Surprisingly, when we combined E6AP silencing with cisplatin treatment, we did not observe synergistic or additive effects on cell killing, suggesting that reactivation of p53, although it was functional as a transcriptional regulator of the p21 gene, does not play a major role in cisplatin-induced cell death. These results disproved our working hypothesis and the question arose whether p53 in general is required for cisplatin cytotoxicity in cervical cancer cells. Hence, we knocked down p53 using siRNA followed by cisplatin exposure. Again, the cell viability of sip53-transfected cells exposed to cisplatin remained similar to that of the control-transfected cells treated with cisplatin. This outcome demonstrated that p53 might be not necessary for cisplatin-induced cell death and is in contrast to some earlier studies.
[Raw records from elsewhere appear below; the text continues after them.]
Lemma quoted_scans q chars acc : scans chars acc (quoted q chars acc).
Proof.
  remember (length chars) as n eqn:En. revert chars acc En.
  induction n as [n IH] using lt_wf_ind; intros [|c r] acc ->; cbn [quoted]; [apply scans_stop|].
  destruct (Ascii.eqb c q); [apply scans_skip, scans_stop|].
  assert (Hr : scans (c :: r) acc (quoted q r (acc ++ [c]))).
  { apply scans_take. eapply IH; [|reflexivity]. cbn; lia. }
  destruct r as [|d r]; [exact Hr|]. destruct (_ && _); [|exact Hr].
  apply scans_skip, scans_take. eapply IH; [|reflexivity]. cbn; lia.
Qed.

Lemma word_loop_scans d chars acc : scans chars acc (word_loop d chars acc).
Proof.
  remember (length chars) as n eqn:En. revert d chars acc En.
  induction n as [n IH] using lt_wf_ind; intros d [|c r] acc ->; cbn [word_loop]; [apply scans_stop|].
  assert (Hr : forall d, scans (c :: r) acc (word_loop d r (acc ++ [c]))).
  { intros d'. apply scans_take. eapply IH; [|reflexivity]. cbn; lia. }
  destruct d as [|d]; [|apply Hr]. destruct (word_end c); [apply scans_stop|].
  destruct r as [|e r]; [apply Hr|]. destruct (_ && _); [apply scans_skip, scans_skip, scans_stop|].
  destruct (Ascii.eqb c "$" && Ascii.eqb e "(") eqn:E; [|apply Hr]. bools. subst.
  apply scans_take, scans_take. rewrite <- app_assoc. eapply IH; [|reflexivity]. cbn; lia.
Qed.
Koivusalo and coworkers reported that restoration of p53 combined with different chemotherapeutic drugs protected cervical cancer cells from the cytotoxic effects of several compounds but increased the cytotoxicity of others [18
]. In the case of cisplatin they reported that activating p53 decreased chemosensitivity. On the contrary, Putral et al. reported that reactivation of p53 via targeting HPV oncogenes increased the sensitivity towards cisplatin in HeLa cells [16
]. However, this increased chemosensitivity could not be observed in vivo in a mouse model from the same group [39
]. The literature describing the relation between p53 status and sensitivity to anticancer drugs is indeed highly controversial. Whereas in some cancer cells the presence of wild type p53 is reported to render the cells more sensitive [40
], in other cancers a functional p53 renders the cells more resistant [43
]. Moreover, as it is known that p53-negative cells respond to cisplatin, a p53-independent mechanism of action must exist [45
]. In agreement with the latter assumption, it has been reported that cisplatin induced the expression of the pro-apoptotic gene Noxa in a p53-independent manner in HeLa cells [47
]. The anticancer mechanism of cisplatin is still not fully understood, but it is generally accepted that it acts through cross linking DNA thereby inducing DNA-damage associated apoptosis [27
]. However, Mandic et al., showed that cisplatin can also act outside of the nucleus and independent of DNA-damage by inducing ER-stress [50
]. Furthermore, cisplatin reacts with many other cellular components such as proteins, cytoskeletal microfilaments and thiol-containing molecules [51
]. In our analysis, we performed reconstitution of p53 via E6AP silencing or silenced p53 directly in combination with cisplatin treatment and our results strongly indicate that p53 is dispensable in cervical cancer cells for a successful cisplatin-based chemotherapy.